The affirmation that “God is” connotes a whole world outlook, a Weltanschauung diametrically opposed in every particular to that of Mechanistic Materialism. The world view of Theism is one that accords man his proper dignity; it vindicates mind and reason; accommodates the moral law; allows for free will. Furthermore, it opens up the mind to the beauty and significance of everything hitherto deemed commonplace. Things take on a sacramental quality. William Blake’s familiar lines illustrate this point:

To see the world in a grain of sand,
And a heaven in a wild flower;
Hold infinity in the palm of your hand,
And eternity in an hour

The ideas a person entertains about himself and the universe can make or break him. Every period of history has a characteristic philosophy or ideology, and most people absorb it through their pores. If the ideology of an age is hostile to emergent human life the growth and development of all but the hardiest will be stunted. The ideology of the past couple of centuries is now giving way; it is being replaced by a world view more congenial to human nature and destiny. Within the religious world vision reason has a home, and reason in turn helps us understand the place of the individual person within the totality, here as well as hereafter. Civilizations rise and fall, empires collapse; but the person presses on to eternal life.

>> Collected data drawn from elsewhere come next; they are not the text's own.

(** * TogoMCP: endpoint table, query executor, tool registry, evaluation harness

  A shallow embedding of [togo_mcp/server.py] and of the retry and API-call
  wrappers of [evaluation/scripts/automated_test_runner.py], followed by the
  properties the specification states about them.

  Conventions of the embedding.
  - A Python [str] is a [string]; a character [ascii] stands for the code
    point of the same number (U+0000 to U+00FF), so [str.lower] is the
    Unicode lower-casing of that range.  Display names with other code
    points are the subject of [Wide], where a [str] is a list of code
    points.
  - A Python [dict] with string keys is a [gmap string _].
  - A raised exception is a value of [exn]; code that can raise returns a
    [result].
  - Calls that leave the process (the HTTP POST of the executor, the chat
    API, the clock, [time.sleep]) are answered by an explicit world and
    recorded in an explicit log. *)

From Stdlib Require Import ZArith NArith Ascii String List Bool Lia.
From stdpp Require Import gmap strings list fin_maps.

Local Open Scope string_scope.
#[local] Arguments String.append : simpl nomatch.

(* ===================================================================== *)
(** * Part I: the program *)
(* ===================================================================== *)

(** ** The Python runtime pieces the sources rely on *)

Module Py.

(** The outcome of code that can raise: a value, or an exception of the
    type [E] of exceptions the code can raise. *)
Inductive result (E A : Type) : Type :=
| Ok (a : A)
| Raise (e : E).
Arguments Ok {E A} a.
Arguments Raise {E A} e.

(** *** [str.lower], [str.replace] *)

Definition is_upper (c : ascii) : bool :=
  let n := N_of_ascii c in
  ((65 <=? n) && (n <=? 90) ||
   (192 <=? n) && (n <=? 222) && negb (n =? 215))%N.

Definition char_lower (c : ascii) : ascii :=
  if is_upper c then ascii_of_N (N_of_ascii c + 32) else c.

Fixpoint str_lower (s : string) : string :=
  match s with
  | EmptyString => EmptyString
  | String c s' => String (char_lower c) (str_lower s')
  end.

(** [s.replace(old, new)] for a non-empty [old]: occurrences are found from
    the left and do not overlap; [skip] counts the characters of the current
    occurrence that are still to be dropped. *)
Fixpoint replace_from (old new : string) (skip : nat) (s : string) : string :=
  match s with
  | EmptyString => EmptyString
  | String c s' =>
      match skip with
      | S k => replace_from old new k s'
      | O =>
          if String.prefix old s
          then new ++ replace_from old new (String.length old - 1) s'
          else String c (replace_from old new 0 s')
      end
  end.

(** With an empty [old], Python puts [new] before every character and at
    the end. *)
Fixpoint intersperse_all (new s : string) : string :=
  match s with
  | EmptyString => new
  | String c s' => new ++ String c (intersperse_all new s')
  end.
(** With at least one worker, a batch never raises. *)
Lemma returns_download_batch (urls : list string) (max_workers : Z) :
  1 ≤ max_workers →
  returns (λ _, True)
    (download_batch urls output_dir downloaded_file max_workers verbose
                    cookies_file cookies_from_browser).
Proof.
  intros Hw. unfold download_batch.
  eapply returns_bind; [apply returns_mark|]. intros _ _.
  apply (returns_bind (λ _, True)).
  { intros w. rewrite (proj1 (run_after _ _ _ _ (read_downloaded_urls_eq _ w))).
    eexists. split; [reflexivity | exact I]. }
  intros ledger _. destruct (filter _ urls) as [|u rest]; [apply returns_ret; exact I|].
  eapply returns_bind.
  - destruct (max_workers =? 1); [apply returns_fold_in, returns_body|].
    replace (max_workers <=? 0) with false by (symmetry; apply Z.leb_gt; lia).
    apply returns_as_completed.
  - intros [successful failed] _. apply returns_write_text.
Qed.

(** A batch with nothing left to fetch stops after reading the ledger. *)
Lemma download_batch_filtered (urls : list string) (max_workers : Z) (w : world) :
  filter (λ url, url ∉ ledger_of w downloaded_file) urls = [] →
  download_batch urls output_dir downloaded_file max_workers verbose
                 cookies_file cookies_from_browser w
  = (Ok tt, emit (EBatch urls) w).
Proof.
  intros Hnone. unfold download_batch.
  rewrite (bind_ok _ _ w (emit (EBatch urls) w) tt) by reflexivity.
  rewrite (bind_ok _ _ _ _ _ (read_downloaded_urls_eq _ _)).
  change (ledger_of (emit (EBatch urls) w) downloaded_file)
    with (ledger_of w downloaded_file).
  rewrite Hnone. reflexivity.
Qed.
End Batch.
(** * prompt-lint: the prompt acceptance checker of claudekit

    A shallow embedding of [assets/hooks/prompt-lint.py] and the properties
    its specification states about it.

    The script reads all of standard input, decodes it as JSON inside a
    [try]/[except Exception] block, takes the ["prompt"] entry, and either
    writes a reminder to standard error and exits with status 2, or writes a
    guidance sentence to standard output and exits with status 0.

    Modelling choices:
    - Python objects that [json.loads] can return are the inductive [value];
      a [dict] is an association list without duplicate keys, in insertion
      order; a [float] keeps the text of its literal, since the script never
      looks inside a number.
    - Python [str] is Rocq's [string]; non-ASCII text is its UTF-8 bytes.
      [str.lower] changes the letters A-Z only: no character outside ASCII
      has a lowercase form made of letters of the word [acceptance], so the
      script's test gives the same answer on the bytes. [len] counts bytes,
      which the script only compares with 0; [code_points] counts
      characters.
    - Line 3 is embedded twice. [main] is the script on a standard input
      that holds text, which [sys.stdin.read()] returns as it is. [main_bytes]
      is the script on a standard input that holds bytes: [sys.stdin.read()]
      decodes them with the decoder of the stream and raises when it cannot.
      Both continue with the same lines 4-15, [lint].
    - Exceptions and the standard streams are threaded by a small
      state-and-exception monad [M] over a [world].
    - [json.loads] is library code: the script is embedded over an arbitrary
      decoder [json_loads], so that every general theorem holds whatever the
      decoder accepts or refuses, and [Json.loads] is a decoder written after
      CPython's [json.decoder], with the interpreter's limits on nesting and
      on the digits of an [int], used to run the script on concrete text. *)

From Stdlib Require Import String Ascii List ZArith NArith Bool Lia.
Import ListNotations.

Local Open Scope string_scope.
Local Open Scope Z_scope.

(** ** Python values and exceptions *)

#[local] Set Warnings "-register-all".

Inductive value : Type :=
| VNone
| VBool (b : bool)
| VInt (n : Z)
| VFloat (literal : string)
| VStr (s : string)
| VList (items : list value)
| VDict (entries : list (string * value)).

(** The subclasses of [Exception] that can occur in the script. *)
Inductive exception : Type :=
| JSONDecodeError
| RecursionError
| ValueError
| AttributeError
| TypeError
| UnicodeDecodeError.

(** [SystemExit] derives from [BaseException] only: [except Exception] does
    not catch it. *)
Inductive base_exception : Type :=
| Exc (e : exception)
| SystemExit (code : Z).

Inductive result (A : Type) : Type :=
| Return (a : A)
| Raise (e : base_exception).

Arguments Return {A} a.
Arguments Raise {A} e.

(** ** The process state: the three standard streams *)

Record world : Type := World {
  stdin : string;
  stdout : string;
  stderr : string
}.

Definition M (A : Type) : Type := world -> result A * world.

Definition ret {A : Type} (a : A) : M A := fun w => (Return a, w).

Definition bind {A B : Type} (m : M A) (k : A -> M B) : M B :=
  fun w =>
    match m w with
    | (Return a, w') => k a w'
    | (Raise e, w') => (Raise e, w')
    end.

Definition raise {A : Type} (e : base_exception) : M A := fun w => (Raise e, w).

Declare Scope py_scope.
Delimit Scope py_scope with py.
Notation "x <- m ;; k" := (bind m (fun x => k))
  (at level 61, m at next level, right associativity) : py_scope.
Notation "m ;; k" := (bind m (fun _ => k))
  (at level 61, right associativity) : py_scope.
Local Open Scope py_scope.

(** [try: body  except Exception: handler] *)
Definition try_except_Exception {A : Type} (body handler : M A) : M A :=
  fun w =>
    match body w with
    | (Raise (Exc _), w') => handler w'
    | other => other
    end.

(** A library call that returns or raises an [Exception]. *)
Definition call {A : Type} (r : exception + A) : M A :=
  match r with
  | inl e => raise (Exc e)
  | inr a => ret a
  end.

(** ** Built-ins *)

Definition newline : string := String "010"%char EmptyString.

(** [sys.stdin.read()]: the whole stream, which is left at its end. *)
Definition sys_stdin_read : M string :=
  fun w => (Return (stdin w), World EmptyString (stdout w) (stderr w)).

(** [sys.stdin] is a text stream over the bytes of the process input: its
    [read()] takes all the bytes and decodes them with the encoding and the
    error handler the interpreter gave the stream at start-up (UTF-8 and
    [strict] in a UTF-8 locale; [surrogateescape] in the C locale or in UTF-8
    mode; whatever [PYTHONIOENCODING] names). A [text_decoder] is that
    decoding: the text, or the exception the codec raises. *)
Definition text_decoder : Type := string -> exception + string.

(** [sys.stdin.read()] on a stream whose content is bytes still to be
    decoded. The stream is left at its end whether the decoding succeeds or
    not. *)
Definition sys_stdin_read_decoding (decode : text_decoder) : M string :=
  fun w =>
    match decode (stdin w) with
    | inr text => (Return text, World EmptyString (stdout w) (stderr w))
    | inl e => (Raise (Exc e), World EmptyString (stdout w) (stderr w))
    end.

(** The UTF-8 codec with the [strict] error handler. Text is kept as its
    UTF-8 bytes, so decoding well-formed bytes returns them; anything else
    (a stray continuation byte, a truncated or overlong sequence, an encoded
    surrogate, a code point above U+10FFFF) is a [UnicodeDecodeError]. *)
Definition in_range (lo hi : nat) (c : ascii) : bool :=
  let n := nat_of_ascii c in ((lo <=? n)%nat && (n <=? hi)%nat)%bool.

Definition continuation (c : ascii) : bool := in_range 128 191 c.



(** [sys.stdout.write(s)] and [sys.stderr.write(s)] append to the stream and
    return the number of characters written. *)
Definition sys_stdout_write (s : string) : M Z :=
  fun w => (Return (Z.of_nat (String.length s)),
            World (stdin w) (stdout w ++ s) (stderr w)).

Definition sys_stderr_write (s : string) : M Z :=
  fun w => (Return (Z.of_nat (String.length s)),
            World (stdin w) (stdout w) (stderr w ++ s)).

(** [sys.exit(code)] raises [SystemExit(code)]. *)
Definition sys_exit {A : Type} (code : Z) : M A := raise (SystemExit code).

Fixpoint dict_lookup (key : string) (entries : list (string * value)) : option value :=
  match entries with
  | [] => None
  | (k, v) :: rest => if String.eqb k key then Some v else dict_lookup key rest
  end.

(** [obj.get(key, default)]: only a [dict] has the attribute [get]. *)
Definition get (obj : value) (key : string) (default : value) : M value :=
  match obj with
  | VDict entries =>
      match dict_lookup key entries with
      | Some v => ret v
      | None => ret default
      end
  | _ => raise (Exc AttributeError)
  end.

(** [len(x)]: defined on [str], [list] and [dict]; a [TypeError] on [None],
    [bool], [int] and [float]. *)
Definition len (x : value) : M Z :=
  match x with
  | VStr s => ret (Z.of_nat (String.length s))
  | VList items => ret (Z.of_nat (List.length items))
  | VDict entries => ret (Z.of_nat (List.length entries))
  | _ => raise (Exc TypeError)
  end.

Definition lower_char (c : ascii) : ascii :=
  let n := nat_of_ascii c in
  if ((65 <=? n)%nat && (n <=? 90)%nat)%bool then ascii_of_nat (n + 32) else c.

Fixpoint str_lower (s : string) : string :=
  match s with
  | EmptyString => EmptyString
  | String c rest => String (lower_char c) (str_lower rest)
  end.

(** [x.lower()]: only a [str] has the attribute [lower]. *)
Definition lower (x : value) : M string :=
  match x with
  | VStr s => ret (str_lower s)
  | _ => raise (Exc AttributeError)
  end.

(** [s.startswith(p)] *)
Fixpoint startswith (s p : string) {struct p} : bool :=
  match p with
  | EmptyString => true
  | String c p' =>
      match s with
      | EmptyString => false
      | String d s' => (Ascii.eqb c d && startswith s' p')%bool
      end
  end.

(** [sub in s] on two [str]: [sub] occurs in [s] as a contiguous run. *)
Fixpoint str_contains (sub s : string) : bool :=
  (startswith s sub ||
   match s with
   | EmptyString => false
   | String _ rest => str_contains sub rest
   end)%bool.

(** ** The script *)

Definition marker : string := "acceptance".

Definition reminder : string :=
  "Please include acceptance criteria in your prompt (exit=2 to block)." ++ newline.

Definition guidance : string :=
  "Consider: objective, constraints, acceptance criteria, and test plan.".

Definition decoder : Type := string -> exception + value.

Section Script.

Variable json_loads : decoder.

(** Lines 4-8:
<<
try:
    obj = json.loads(data)
    prompt = obj.get("prompt","")
except Exception:
    prompt = ""
>> *)
Definition extract_prompt (data : string) : M value :=
  try_except_Exception
    (obj <- call (json_loads data) ;;
     get obj "prompt" (VStr EmptyString))
    (ret (VStr EmptyString)).

(** Line 10, the condition
    [len(prompt) > 0 and "acceptance" not in prompt.lower()];
    [and] evaluates its right operand only when the left one is true. *)
Definition lacks_acceptance (prompt : value) : M bool :=
  n <- len prompt ;;
  if 0 <? n then
    low <- lower prompt ;;
    ret (negb (str_contains marker low))
  else ret false.

(** Lines 4-15: what the module does with the text that line 3 has bound
    to [data]. *)
Definition lint (data : string) : M unit :=
  prompt <- extract_prompt data ;;
  blocked <- lacks_acceptance prompt ;;
  (if blocked
   then (sys_stderr_write reminder ;; sys_exit 2)
   else ret tt) ;;
  sys_stdout_write guidance ;;
  sys_exit 0.
(** A sample parameter that is not finite gives a [nan] abscissa. *)
Lemma curve_point_not_finite (t theta M X : float) :
  Float.isfinite t = false -> fst (curve_point t theta M X) = NaN.
Proof.
  intros Ht. unfold curve_point. cbn [fst].
  assert (Hs : Float.sin (Float.mul f0_3 t) = NaN).
  { destruct t; try discriminate; try reflexivity; unfold f0_3; simpl;
      unfold Float.mul_inf;
      (destruct (Reqb (3 / 10) 0) eqn:E; [apply Reqb_true in E; lra |]);
      destruct (Rltb 0 (3 / 10)); reflexivity. }
  rewrite Hs.
  destruct (Float.exp _), (Float.sin (Float.deg2rad theta)),
    (Float.mul t (Float.cos (Float.deg2rad theta))), X; reflexivity.
Qed.

(** X5.  If some entry of [t_vals] is not finite, [objective] returns [+inf]
    for every three parameters and all observations: inside the box by the
    finiteness test of line 29, outside by the guard. *)
Theorem objective_non_finite_t (theta M X t : float)
    (t_vals x_data y_data : list float) :
  In t t_vals -> Float.isfinite t = false ->
  objective [theta; M; X] t_vals x_data y_data = Ok PInf.
Proof.
  intros Hin Ht. unfold objective.
  apply objective_non_finite_samples. intros [Hx _].
  unfold parametric_curve, all_finite in Hx. cbn [fst] in Hx.
  rewrite Forall_map, Forall_forall in Hx.
  specialize (Hx t Hin). now rewrite curve_point_not_finite in Hx.
Qed.

Lemma objective_non_finite_t_witness :
  objective [Fin 25; Fin 0; Fin 50] [Fin 6; PInf] [Fin 55] [Fin 45] = Ok PInf.
Proof.
  apply (objective_non_finite_t (Fin 25) (Fin 0) (Fin 50) PInf);
    [right; now left | reflexivity].
Defined.

(** ** Edge cases of [objective] *)

(** X6.  With an empty [t_vals] the objective is [+inf] for every three
    parameters and all observations: inside the box the table is empty,
    [y_sorted[0]] raises [IndexError] inside the [try] block, and the handler
    turns it into [+inf]. *)
Theorem objective_empty_t_vals (theta M X : float) (x_data y_data : list float) :
  objective [theta; M; X] [] x_data y_data = Ok PInf
  /\ try_interp (fst (sorted_table [] theta M X))
                (snd (sorted_table [] theta M X)) x_data = Raise IndexError.
Proof.
  split; [apply objective_empty_t | reflexivity].
Qed.

Lemma interp_call_length (f : interp1d_t) (x_new : list float) :
  length (interp_call f x_new) = length x_new.
Proof. apply length_map. Qed.

(** X7.  The subtraction of line 40 is outside the [try] block: on a feasible
    evaluation, observation arrays whose lengths differ (neither being one, so
    that NumPy cannot broadcast them) make [objective] raise [ValueError]
    instead of returning a value. *)
Theorem objective_length_mismatch (theta M X : float)
    (t_vals x_data y_data : list float) :
  within 0 50 theta -> within (- (8 / 100)) (8 / 100) M -> within 0 100 X ->
  all_finite t_vals -> t_vals <> [] ->
  length x_data <> length y_data ->
  length x_data <> 1%nat -> length y_data <> 1%nat ->
  objective [theta; M; X] t_vals x_data y_data = Raise ValueError.
Proof.
  intros Ht HM HX Hfin Hne Hlen Hx1 Hy1.
  pose proof (within_in_box _ _ _ Ht HM HX) as Hbox.
  destruct (samples_finite_in_box t_vals theta M X Hbox Hfin) as [Hpx Hpy].
  unfold objective. rewrite objective_feasible by assumption.
  unfold np_sub, broadcast2. rewrite interp_call_length.
  rewrite (proj2 (Nat.eqb_neq _ _) Hlen), (proj2 (Nat.eqb_neq _ _) Hx1),
    (proj2 (Nat.eqb_neq _ _) Hy1).
  reflexivity.
Qed.

Lemma objective_length_mismatch_witness :
  objective [Fin 25; Fin 0; Fin 50] [Fin 6; Fin 60]
            [Fin 55; Fin 60; Fin 70] [Fin 45; Fin 50] = Raise ValueError.
Proof.
  apply objective_length_mismatch; try (simpl; lra); try discriminate.
  repeat constructor.
Defined.

Lemma add_nan_r (a : float) : Float.add a NaN = NaN.
Proof. destruct a; reflexivity. Qed.

Lemma fold_add_nan (l : list float) : fold_left Float.add l NaN = NaN.
Proof. induction l as [| v l IH]; simpl; auto. Qed.

Lemma np_sum_nan (l : list float) : In NaN l -> np_sum l = NaN.
Proof.
  unfold np_sum. generalize f0.
  induction l as [| v l IH]; intros acc Hin; [contradiction |].
  destruct Hin as [-> | Hin]; simpl.
  - rewrite add_nan_r. apply fold_add_nan.
  - now apply IH.
Qed.

Lemma interp_at_nan (f : interp1d_t) :
  (2 <= length (ip_x f))%nat -> length (ip_x f) = length (ip_y f) ->
  interp_at f NaN = NaN.
Proof.
  intros H2 Hlen. unfold interp_at, np_interp.
  destruct (ip_x f) as [| x0 [| x1 xs]]; simpl in H2; try lia.
  destruct (ip_y f) as [| y0 ys]; [discriminate |].
  change (length (x0 :: x1 :: xs) =? 1)%nat with false. cbv iota.
  cbn [Float.isnan hd].
  destruct (last (x0 :: x1 :: xs) NaN), x0; reflexivity.
Qed.
(** * Event registration and ticketing: the capacity ledger, the ticket
      state machine and the expiry reclaimer

    A shallow embedding of the database layer of the service (the file that
    declares [DB], [InitSchema], [CreateEvent], [RegisterForEvent],
    [ConfirmReservation] and [ReclaimExpiredSeats]), of its request
    handlers, of the RBAC and rate-limit middlewares with the routes of
    [main], of the concurrency test, and of the first version of the service
    (the [event-api] package).

    Modelling choices.
    - The SQLite store is a record of the two tables, each a list of rows in
      rowid order, plus the two AUTOINCREMENT counters.
    - Go [int]/[int64] and SQLite INTEGER values are [Z].  A capacity is an
      input that is stored as it is; the only arithmetic of the program moves
      a counter by one per ticket row, between zero and that capacity, or
      counts rows, so nothing it computes leaves the 64-bit range.
    - [datetime('now')] is a parameter [now : Z] of each operation, in
      seconds.  SQLite renders it as the fixed-width text
      [YYYY-MM-DD HH:MM:SS], whose text order is the order of the seconds, so
      comparing the numbers is comparing the stored texts;
      [datetime('now', '+5 minutes')] is [now + 300].
    - Every SQL statement is a function on the store that returns the new
      store and the number of rows affected, or fails when a constraint of
      the schema is violated (the statement then changes nothing).
    - A [sql.Tx] is a function from the store at [BeginTx] to an outcome:
      [Commit] with the new store, or [Rollback], which leaves the store as
      it was (the deferred [tx.Rollback()]).  The connection pool has a
      single connection ([SetMaxOpenConns(1)]), so transactions and
      statements of different callers are serialised: an operation is a
      function from store to store.
    - The store executes the statements it is given: [ReclaimExpiredSeats],
      like every other operation, is the function of the code on a store
      that answers each statement.  The loop of the reclaimer is the one
      place where the code carries on after a failed statement, so the loop
      is written over a fault assignment per candidate, [no_fault] being the
      store that answers.  A fault stands for a statement that returns an
      error, changes nothing and leaves the transaction open; a failure that
      ends the transaction or the connection is not modelled. *)

From Stdlib Require Import ZArith String List Bool Lia.
From Stdlib Require Import DecimalString Permutation Sorted.
Import ListNotations.
Local Open Scope string_scope.
Local Open Scope list_scope.
Local Open Scope Z_scope.
(** * parallel_cp: a file copied in parts by concurrent workers

    Shallow embedding of [parallel_cp.py] and the properties of its
    partition planner, copy worker, progress pipe, coordinator and merger. *)

From Stdlib Require Import ZArith List Lia Bool.
From Stdlib Require Import Strings.Byte.
From Stdlib Require Import Floats.SpecFloat.
From stdpp Require Import gmap strings list pretty sorting.

Local Open Scope Z_scope.

(** ** Python floats

    [float] is IEEE 754 binary64.  The operations are the ones of the
    executable specification [SpecFloat] of the standard library, at
    [prec = 53] and [emax = 1024], all of them rounding to nearest, ties
    to even.  [None] stands for a raised exception. *)
Module PyFloat.

Definition prec : Z := 53.
Definition emax : Z := 1024.

Abbreviation float := spec_float.

Definition is_finite (x : float) : bool :=
  match x with
  | S754_zero _ | S754_finite _ _ _ => true
  | _ => false
  end.

(** [float(n)] for an integer [n]: the nearest double, OverflowError
    when [n] is too large for one. *)
Definition of_int (n : Z) : option float :=
  let x := binary_normalize prec emax n 0 false in
  if is_finite x then Some x else None.

(** [x / y]: ZeroDivisionError on a zero divisor. *)
Definition div (x y : float) : option float :=
  match y with
  | S754_zero _ => None
  | _ => Some (SFdiv prec emax x y)
  end.

Definition mul (x y : float) : float := SFmul prec emax x y.

(** [int(x)]: truncation toward zero; OverflowError on an infinity,
    ValueError on a NaN. *)
Definition to_int (x : float) : option Z :=
  match x with
  | S754_zero _ => Some 0
  | S754_finite s m e =>
      let a := match e with
               | Zneg p => Z.shiftr (Zpos m) (Zpos p)
               | _ => Z.shiftl (Zpos m) e
               end in
      Some (if s then - a else a)
  | _ => None
  end.

End PyFloat.

(** ** The partition planner *)

(** [getpos = lambda pnum, tprocs, fsize: int(float(pnum)/tprocs * fsize)].
    The integer operands [tprocs] and [fsize] are converted to floats by
    the mixed-mode arithmetic. *)
Definition getpos (pnum tprocs fsize : Z) : option Z :=
  a ← PyFloat.of_int pnum;
  t ← PyFloat.of_int tprocs;
  q ← PyFloat.div a t;
  f ← PyFloat.of_int fsize;
  PyFloat.to_int (PyFloat.mul q f).

(** [get_copy_offsets]: (start, end, length) of the slice of a worker. *)
Definition get_copy_offsets (proc_num total_procs filesize : Z)
  : option (Z * Z * Z) :=
  start_pos ← getpos proc_num total_procs filesize;
  end_pos ← getpos (proc_num + 1) total_procs filesize;
  let read_len := end_pos - start_pos in
  Some (start_pos, end_pos, read_len).

(** The boundary [k] of the plan, 0 where [getpos] raises. *)
Definition boundary (total_procs filesize k : Z) : Z :=
  default 0 (getpos k total_procs filesize).
Lemma run_stamped_monotone ms st t :
  stamped t st →
  clock_monotone ms →
  Forall (λ m, t ≤ msg_time m)%Z ms →
  ∃ t', stamped t' (run ms st).2.
Proof.
  revert st t. induction ms as [| m ms IH]; intros st t Hinv Hclock Hafter.
  - by exists t.
  - apply clock_monotone_cons in Hclock as [Hclock Hhead].
    apply Forall_cons in Hafter as [Hm _].
    destruct (IH (dispatch m st).2 (msg_time m)) as (t' & Hinv');
      [by apply (dispatch_stamped t) | done | done |].
    exists t'. by rewrite run_cons.
Qed.

(** X13. [updatedAt ≥ createdAt] for every stored ride already holds when
    the clock readings of successive messages never decrease, even if
    several messages read the same time. *)
Theorem updatedAt_ge_createdAt ms k ride :
  clock_monotone ms →
  getRide k (run ms init).2 = Some ride →
  (createdAt ride ≤ updatedAt ride)%Z.
Proof.
  intros Hclock Hk.
  assert (∃ t, Forall (λ m, t ≤ msg_time m)%Z ms) as [t Hafter].
  { destruct ms as [| m ms]; [by exists 0%Z |].
    exists (msg_time m). apply clock_monotone_cons in Hclock as [_ Hhead].
    by constructor. }
  destruct (run_stamped_monotone ms init t (init_stamped t) Hclock Hafter)
    as (t' & Hinv).
  specialize (Hinv _ _ Hk). lia.
Qed.

Lemma updatedAt_ge_createdAt_witness :
  ∃ ride,
    getRide 1%N
      (run [sample_create "alice" 10%Z; sample_accept "dave" 10%Z 1%N;
            sample_complete "dave" 10%Z 1%N] init).2 = Some ride ∧
    status ride = completed ∧
    (createdAt ride ≤ updatedAt ride)%Z.
Proof.
  eexists. split; [vm_compute; reflexivity |]. split; [reflexivity |].
  eapply (updatedAt_ge_createdAt
            [sample_create "alice" 10%Z; sample_accept "dave" 10%Z 1%N;
             sample_complete "dave" 10%Z 1%N] 1%N).
  - unfold clock_monotone. cbn. repeat constructor; discriminate.
  - vm_compute. reflexivity.
Defined.

(** The hypothesis on the clock is needed: a reading that goes back is
    stored as it is. *)
Example updatedAt_before_createdAt :
  ∃ ride,
    getRide 1%N
      (run [sample_create "alice" 10%Z; sample_accept "dave" 5%Z 1%N] init).2
      = Some ride ∧
    (updatedAt ride < createdAt ride)%Z.
Proof. eexists. split; [vm_compute; reflexivity | reflexivity]. Qed.

(** *** Updates of different rides *)

(** X14. An [acceptRide] or [completeRide] on one ride and one on another
    ride do not interfere: each call gets the same reply whether or not the
    other was processed first, and both orders leave the same registry. *)
Theorem updates_of_different_rides_commute m1 m2 k1 k2 st :
  msg_call m1 = AcceptRide k1 ∨ msg_call m1 = CompleteRide k1 →
  msg_call m2 = AcceptRide k2 ∨ msg_call m2 = CompleteRide k2 →
  k1 ≠ k2 →
  (dispatch m1 (dispatch m2 st).2).1 = (dispatch m1 st).1 ∧
  (dispatch m2 (dispatch m1 st).2).1 = (dispatch m2 st).1 ∧
  (dispatch m2 (dispatch m1 st).2).2 = (dispatch m1 (dispatch m2 st).2).2.
Proof.
  intros H1 H2 Hne. unfold dispatch.
  destruct H1 as [-> | ->], H2 as [-> | ->]; unfold_actor;
    destruct (rides st !! k1) as [r1 |] eqn:E1;
    destruct (rides st !! k2) as [r2 |] eqn:E2;
    repeat (case_decide; cbn);
    rewrite ?lookup_insert_ne by done; rewrite ?E1, ?E2; cbn;
    repeat (case_decide; cbn); try done;
    rewrite ?lookup_insert_ne by done; rewrite ?E1, ?E2; cbn;
    repeat (case_decide; cbn); try done.
  all: split; [done |]; split; [done |]; f_equal; by apply insert_insert_ne.
Qed.

Lemma updates_of_different_rides_commute_witness :
  (dispatch (sample_complete "dave" 21%Z 2%N)
     (dispatch (sample_accept "erin" 20%Z 1%N) sample_registry).2).2 =
  (dispatch (sample_accept "erin" 20%Z 1%N)
     (dispatch (sample_complete "dave" 21%Z 2%N) sample_registry).2).2.
Proof.
  apply (updates_of_different_rides_commute
           (sample_accept "erin" 20%Z 1%N) (sample_complete "dave" 21%Z 2%N)
           1%N 2%N sample_registry).
  - left. reflexivity.
  - right. reflexivity.
  - discriminate.
Defined.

Emerson put the thing in his usual striking fashion when he remarked: “The genius of man is a continuation of the Power that made him and that has not done making him.” And that Power is at work…forever.

Footnotes:

  1. E. Harris Harbison, The Christian Scholar in the Age of the Reformation (New York: Charles Scribners & Sons, 1956), preface.
  2. E. A. Burtt, The Metaphysical Foundations of Modern Science, revised edition (New York: Doubleday Anchor, 1954), p. 17.
  3. Ibid., p. 203.
  4. Ibid., p. 238.
  5. B. F. Skinner, “Philosophy and Phenonmenological Research” vol. xxviii, no. 3 (March, 1967), pp. 3-5.
  6. B. F. Skinner, Science and Human Behavior (New York: Macmillan, 1953), p. 322.
  7. Oswald Spengler, quoted in The Revolt Against Reason by Arnold Lunn (New York: Sheed & Ward, 1951) p. xii.